Happy Feast Day Saint Monica

I haven’t much time left in my workday to give enough praise to Saint Monica whose feast day we celebrate today, but I would like to emphasize a few of the virtues that made her so great.

This is a mother who never gave up on a wayward son named Augustine. Let that be a lesson to all those mothers who are suffering through the rebellion of their children. Nor did she give up on her pagan and, at times, violent and unfaithful husband, Patritius, whom she won for Christ at the eleventh hour. Where Monica lived in the city of Tagaste, in North Africa, in the mid-fourth century, Catholic Christians were a minority.  Most of the people were still pagan and there were plenty of sects and heresies as well.  Catholic women, who were in a similar situation as Monica, with pagan husbands from arranged marriages, looked up to her as a model of patience. Her advice was to speak to their spouses when the opportunity was ripe, and never respond to a husband’s anger with abrasive words, rather keep silence and be patient.

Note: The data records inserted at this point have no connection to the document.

Module PreflightTheorems.

(** ** Reading a type text back *)
Fixpoint parse_arguments (t : str) : list ArgumentAbi * str :=
  let one a t := let '(l, rest) := parse_arguments t in (a :: l, rest) in
  match t with
  | 81 :: t => one Value12 t
  | 85 :: t => one Reference12 t
  | 66 :: t => one Float64 t
  | 65 :: t => one Boolean16 t
  | 74 :: t => one Integer32 t
  | 68 :: 37 :: t => one CountedUtf16 t
  | 75 :: 37 :: t => one NumericArray12 t
  | t => ([], t)
  end.

(** The modifiers after the arguments: kind of execution, volatility. *)
Definition parse_modifiers (async : bool) (t : str) : option (ExecutionKind * bool) :=
  match async, t with
  | true, [88; 36] => Some (Async, false)
  | true, [88; 36; 33] => Some (Async, true)
  | false, [] => Some (MainThread, false)
  | false, [33] => Some (MainThread, true)
  | false, [36] => Some (ThreadSafe, false)
  | false, [36; 33] => Some (ThreadSafe, true)
  | false, [35] => Some (MacroSheet, false)
  | false, [35; 33] => Some (MacroSheet, true)
  | _, _ => None
  end.

Definition parse_signature (t : str) : option RegistrationSignature :=
  let rest async r t :=
    let '(l, t) := parse_arguments t in
    match parse_modifiers async t with
    | Some (k, v) => Some (Signature k l r v)
    | None => None
    end in
  match t with
  | 62 :: t => rest true RValue12 t
  | 81 :: t => rest false RValue12 t
  | 75 :: 37 :: t => rest false RNumericArray12 t
  | _ => None
  end.

(** No argument code starts here. *)
Definition no_code (t : str) : bool :=
  match t with
  | [] => true
  | c :: _ => (c =? 88) || (c =? 35) || (c =? 36) || (c =? 33)
  end.

Lemma parse_arguments_codes l t :
  no_code t = true -> parse_arguments ((l ≫= registration_code) ++ t) = (l, t).
Proof.
  intros Ht. induction l as [|a l IH].
  - destruct t as [|c t]; [done|]. simpl in Ht. rewrite !orb_true_iff, !Z.eqb_eq in Ht.
    by destruct Ht as [[[->| ->]| ->]| ->].
  - change ((a :: l) ≫= registration_code) with (registration_code a ++ (l ≫= registration_code)).
    rewrite <- app_assoc. destruct a; simpl; by rewrite IH.
Qed.

(** C39: A validated signature and its type text determine each other: reading
    the text back, argument by argument and modifier by modifier, gives the
    signature, so Excel cannot take the text for another signature. *)
Theorem type_text_roundtrip s :
  try_from s = Ok s -> parse_signature (encode s) = Some s.
Proof.
  unfold try_from. destruct (validate s) eqn:Hv; [|done]. intros _.
  destruct s as [kind l r v]. unfold validate in Hv. simpl in Hv.
  destruct (_ || bool_decide (r = RNumericArray12) && is_async kind) eqn:Hr; [done|].
  apply orb_false_elim in Hr as [_ Hr].
  assert (r = RValue12 \/ kind <> Async) as Hasync.
  { destruct r; [by left|]. destruct kind; [by right..|]. done. }
  unfold encode, parse_signature. simpl.
  destruct kind, r; try (by destruct Hasync); destruct v; simpl;
    rewrite parse_arguments_codes by done; done.
Qed.

(** ** Accepted descriptors *)
Definition descriptor_text (d : RegistrationDescriptor) : Prop :=
  Forall text ([export_name d; excel_name d; category d; description d; help_topic d]
    ++ (argument_name <$> arguments d) ++ (argument_description <$> arguments d)).

Lemma validate_function_name_done name :
  exists r, FunctionName.validate_function_name name = Done r.
Proof.
  unfold FunctionName.validate_function_name. destruct name as [|c name]; [by eexists|].
  repeat (case_match; [by eexists|]).
  destruct (is_a1_reference_spec (c :: name)) as ([] & -> & _); [by eexists|].
  destruct (is_r1c1_reference_spec (c :: name)) as (b & -> & _). by eexists.
Qed.

(** What [validate_descriptors] has checked of one descriptor. *)
Definition accepted (pw : pointer_width) (d : RegistrationDescriptor) (s : RegistrationSignature)
  : Prop :=
  s = signature d /\ try_from s = Ok s /\ export_name d <> [] /\
  FunctionName.validate_function_name (excel_name d) = Done (Ok tt) /\
  ArgumentName.validate_argument_names pw (argument_name <$> arguments d) = Ok tt /\
  Z.of_nat (length (arguments d)) <= max_excel_function_arguments (execution s) /\
  length (abi_arguments s) = length (arguments d).

Lemma is_err_false {T} (r : result unit T) : is_err r = false -> r = Ok tt.
Proof. by destruct r as [[]|]. Qed.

With the conversion of her husband, her hopes soared that his influence would bring about their son’s conversion, for Patritius was always very good to his son, supporting him in his education and, making a man out of a boy. Even though Augustine’s parents did convince him to enroll as a catechumen, his mother’s ardent aspiration did not materialize, as young Augustine was off on his own keeping society with dangerous companions and imbibing the proliferating doctrines of the new and popular Manichaean sect. So upset was Monica when Augustine abandoned the catechumenate that she even ordered him out of the house; she soon after relented when she received a vision in her sleep assuring her that the young man would become a Christian.  It would take eighteen long years before the mother’s tears and prayers would win the battle and conquer the vagrant soul of her first-born son. Eighteen years!  But she always believed and hoped. One bishop, known for his holiness, encouraged her at a time when she was most desolate: “It cannot be that God would allow the child of so many tears to be lost.”

One day, when Augustine was around thirty-years-old, he told his mother that he was going down to the docks to see a friend who was embarking for Italy.  He lied to his mother, foolishly imagining that if he told her the truth it would end up in an emotional scene.  It was Augustine himself who boarded that ship to Rome.  When Monica discovered this, what did she do? Did she retreat into despair? Did she complain to God? No, she did not.  And that is why I love Saint Monica so much.  She got on the next ship and followed her son to Rome.  And when she discovered in Rome that Augustine had gone north to Milan, she took off for Milan. You all know the rest of the story, how she convinced her son to go and speak to the bishop, Saint Ambrose. This meeting between the two doctors was a major step in Augustine’s conversion, which came shortly afterwards.

But I am writing about Monica.  After the baptism of her son in 386, the two were inseparable.  They settled for a time near the seashore in Ostia where Augustine, always the scholar, would hold weekly symposiums on the Faith with his Catholic friends. His mother held the chair of honor in every meeting, often offering her wisdom and her questions to the participants.  It was here as she and Augustine were gazing one night at the stars and speaking about the mystery of the Blessed Trinity that they both, as one mind, entered into an ecstasy, each receiving the same identical light and vision, a vision not of forms but of spirit.  Saint Augustine writes in his Confessions that human language could not convey what they experienced that night in that divine light.

Soon after this experience Saint Monica as a gentle mother told her son very gracefully and sweetly that her mission was over and that she had a premonition that she would soon die. On her deathbed she had one request of her son, who by this time had determined to become a priest, that was that he would “remember her soul at the altar.” It was on May 4, 487, less than a year after Augustine’s conversion that Saint Monica left this world. He was thirty-three and she was fifty-one.  Their bodies rest together today in the Church of Saint Augustine in Rome.